Case ID: ad3d_55/html/1345-01.html
Source: Caselaw Access Project
Author: {"author": "", "license": "Public Domain", "url": "https://static.case.law/"}
Date Created: 2024-08-24T03:29:51.129683

Robert Nowak et al., Respondents, v County of Wayne, Appellant.
    [864 NYS2d 631]
   Appeal from an order of the Supreme Court, Wayne County (John B. Nesbitt, A.J.), entered May 17, 2007. The order denied the motion of defendant for summary judgment dismissing the complaint.

It is hereby ordered that the order so appealed from is unanimously modified on the law by granting the motion in part and dismissing the complaint insofar as it alleges that plaintiff Sheila Nowak sustained personal injuries and as modified the order is affirmed without costs.

Memorandum: Plaintiffs commenced this action seeking to recover damages allegedly resulting from the flooding of their properties after employees of defendant breached a beaver dam.
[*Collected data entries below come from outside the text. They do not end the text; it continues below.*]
Lemma shr_spec a shift : wf a -> 0 <= shift ->
  wf (shr a shift) /\ val (shr a shift) = val a / 2 ^ shift.
Proof.
  intros Ha Hs. unfold shr. pose proof (Z.div_mod shift 32 ltac:(lia)) as D.
  pose proof (Z.mod_pos_bound shift 32 ltac:(lia)) as Hm.
  pose proof (Z.div_pos shift 32 ltac:(lia) ltac:(lia)) as Hq.
  set (s := shift mod 32) in *. set (k := Z.to_nat (shift / 32)).
  assert (2 ^ shift = 2 ^ s * M k) as ->.
  { unfold M, k. rewrite <- Z.pow_add_r by lia. f_equal. lia. }
  pose proof (pow2_pos s ltac:(lia)). pose proof (M_pos k).
  destruct (decide (k < WIDTH)%nat) as [Hk|Hk].
  - rewrite shr_steps_shift by done. destruct Ha as [La Fa].
    destruct (shr_words_spec a s Fa Hm) as [F1 V1].
    assert (length (shr_words s a) = WIDTH) as L1 by (by rewrite length_shr_words).
    split; [split|].
    + rewrite length_app, length_drop, length_replicate. lia.
    + apply Forall_app_2; [by apply Forall_drop | apply Forall_replicate; unfold is_word; lia].
    + rewrite val_app, val_replicate_0, Z.mul_0_r, Z.add_0_r.
      rewrite (proj2 (val_take_drop _ k F1 ltac:(lia))), V1. by rewrite Z.div_div by lia.
  - rewrite shr_steps_clear by lia. split; [apply zero_wf|]. symmetry. apply Z.div_small.
    pose proof (val_wf_bound a Ha). replace k with (WIDTH + (k - WIDTH))%nat by lia. rewrite M_add.
    change (M WIDTH) with (2 ^ 256). pose proof (M_pos (k - WIDTH)). nia.
Qed.

(** ** Bit length *)

(** [bits] of a number: 0 for 0, else the position of the highest set bit plus one. *)

Definition num_bits (v : Z) : Z := if v =? 0 then 0 else Z.log2 v + 1.

Lemma num_bits_pos v : 0 < v -> 1 <= num_bits v /\ 2 ^ (num_bits v - 1) <= v < 2 ^ num_bits v.
Proof.
  intros Hv. unfold num_bits. rewrite (proj2 (Z.eqb_neq v 0)) by lia.
  pose proof (Z.log2_spec v Hv). pose proof (Z.log2_nonneg v).
  replace (Z.log2 v + 1 - 1) with (Z.log2 v) by lia. unfold Z.succ in *. lia.
Qed.

Lemma num_bits_unique v n : 0 < n -> 2 ^ (n - 1) <= v < 2 ^ n -> num_bits v = n.
Proof.
  intros Hn Hv. pose proof (pow2_pos (n - 1) ltac:(lia)). unfold num_bits.
  rewrite (proj2 (Z.eqb_neq v 0)) by lia. enough (Z.log2 v = n - 1) by lia.
  apply Z.log2_unique; [lia|]. replace (Z.succ (n - 1)) with n by lia. lia.
Qed.

Lemma bits_inner_spec w pos n : 0 < w < 2 ^ (Z.of_nat n + 1) ->
  bits_inner w pos n = 32 * pos + num_bits w.
Proof.
  induction n as [|n IH]; intros Hw; cbn [bits_inner].
  - assert (w = 1) as -> by (change (2 ^ (Z.of_nat 0 + 1)) with 2 in Hw; lia). done.
  - rewrite land_bit by lia. rewrite testbit_top by lia.
    destruct (Z.leb_spec (2 ^ Z.of_nat (S n)) w); cbn [negb].
    + rewrite (num_bits_unique w (Z.of_nat (S n) + 1)); [lia | lia |].
      replace (Z.of_nat (S n) + 1 - 1) with (Z.of_nat (S n)) by lia. lia.
    + apply IH. replace (Z.of_nat n + 1) with (Z.of_nat (S n)) by lia. lia.
Qed.

Lemma bits_loop_spec a n : Forall is_word a -> (n <= length a)%nat -> bits_loop a n = num_bits (val (take n a)).
Proof.
  intros Ha. induction n as [|n IH]; intros Hn; [done|]. cbn [bits_loop].
  rewrite (take_S_r _ _ (word a n)) by (apply lookup_word; lia).
  rewrite val_app, length_take, Nat.min_l by lia. cbn [val].
  pose proof (val_bound (take n a) ltac:(by apply Forall_take)) as Hb.
  rewrite length_take, Nat.min_l in Hb by lia.
  pose proof (word_is_word a n Ha) as Hw. unfold is_word in Hw.
  destruct (Z.eqb_spec (word a n) 0) as [E|E].
  { rewrite E, IH by lia. f_equal. lia. }
  rewrite bits_inner_spec by (change (2 ^ (Z.of_nat 31 + 1)) with (2 ^ 32); lia).
  destruct (num_bits_pos (word a n) ltac:(lia)) as [H1 H2]. symmetry. apply num_bits_unique; [lia|].
  unfold M in Hb |- *.
  replace (32 * Z.of_nat n + num_bits (word a n) - 1) with (32 * Z.of_nat n + (num_bits (word a n) - 1)) by lia.
  rewrite !Z.pow_add_r by lia. nia.
Qed.

Lemma bits_spec a : wf a -> bits a = num_bits (val a).
Proof. intros [Hl Ha]. unfold bits. rewrite bits_loop_spec by (done || lia). by rewrite <- Hl, firstn_all. Qed.

Lemma num_bits_bound v n : 0 <= v < 2 ^ n -> 0 <= n -> 0 <= num_bits v <= n.
Proof.
  intros Hv Hn. destruct (decide (v = 0)) as [->|]; [done|].
  destruct (num_bits_pos v ltac:(lia)) as [H1 H2]. split; [lia|].
  destruct (decide (num_bits v <= n)); [done|]. exfalso.
  assert (2 ^ n <= 2 ^ (num_bits v - 1)) by (apply Z.pow_le_mono_r; lia). lia.
Qed.

(** ** Division *)

Lemma val_alter f i a : (i < length a)%nat -> val (alter f i a) = val a + (f (word a i) - word a i) * M i.
Proof.
  revert i. induction a as [|w a IH]; intros [|i] Hi; simpl in Hi; try lia.
  - cbn [alter list_alter val]. unfold word; cbn [nth]. rewrite M_0. lia.
  - cbn [alter list_alter val]. change (list_alter f i a) with (alter f i a).
    rewrite IH by lia. unfold word; cbn [nth]. rewrite M_S. lia.
Qed.

Lemma testbit_val a i r : Forall is_word a -> (i < length a)%nat -> 0 <= r < 32 ->
  Z.testbit (val a) (32 * Z.of_nat i + r) = Z.testbit (word a i) r.
Proof.
  intros Ha. revert i. induction Ha as [|w a Hw Ha IH]; intros [|i] Hi Hr; simpl in Hi; try lia.
  - cbn [val]. unfold word; cbn [nth]. rewrite (Z.mul_comm (2 ^ 32)), <- lor_low_high by (done || lia).
    rewrite Z.lor_spec, Z.mul_pow2_bits_low by lia. rewrite orb_false_r. done.
  - cbn [val]. unfold word; cbn [nth]. rewrite (Z.mul_comm (2 ^ 32)), <- lor_low_high by (done || lia).
    rewrite Z.lor_spec, (testbit_small w 32) by (done || lia).
    rewrite Z.mul_pow2_bits by lia. cbn [orb].
    replace (32 * Z.of_nat (S i) + r - 32) with (32 * Z.of_nat i + r) by lia. apply IH; lia.
Qed.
Supreme Court properly denied that part of defendant’s motion seeking summary judgment dismissing the complaint with respect to plaintiffs’ claims for property damage. Even assuming, arguendo, that the affidavit of defendant’s expert is sufficient to establish that the flooding did not cause such damage, we conclude on the record before us that other evidence submitted by both defendant and plaintiffs raises triable issues of fact with respect to the cause of plaintiffs’ alleged property damage. Evidence of the altered condition of plaintiffs’ properties after the flooding is sufficient to support an inference that plaintiffs’ alleged property damage resulted from the flooding, even in the absence of expert opinion evidence (see generally Pop Cowboy v 175 W. 73rd St. Realty Corp., 292 AD2d 300 [2002], lv denied 98 NY2d 609 [2002]).

The court erred, however, in denying that part of defendant’s motion seeking summary judgment dismissing the complaint insofar as it alleges that plaintiff Sheila Nowak sustained personal injuries from her exposure to well water that was contaminated with E. coli as a result of the flooding. Defendant submitted the deposition testimony of two of her treating physicians who concluded that her medical problems following the flooding were not related to E. coli, and plaintiffs failed to raise a triable issue of fact (see Hellert v Town of Hamburg, 50 AD3d 1481, 1482-1483 [2008]). We therefore modify the order accordingly. Present—Centra, J.P., Lunn, Peradotto, Green and Pine, JJ. [See 2007 NY Slip Op 30881 (U) (2007).]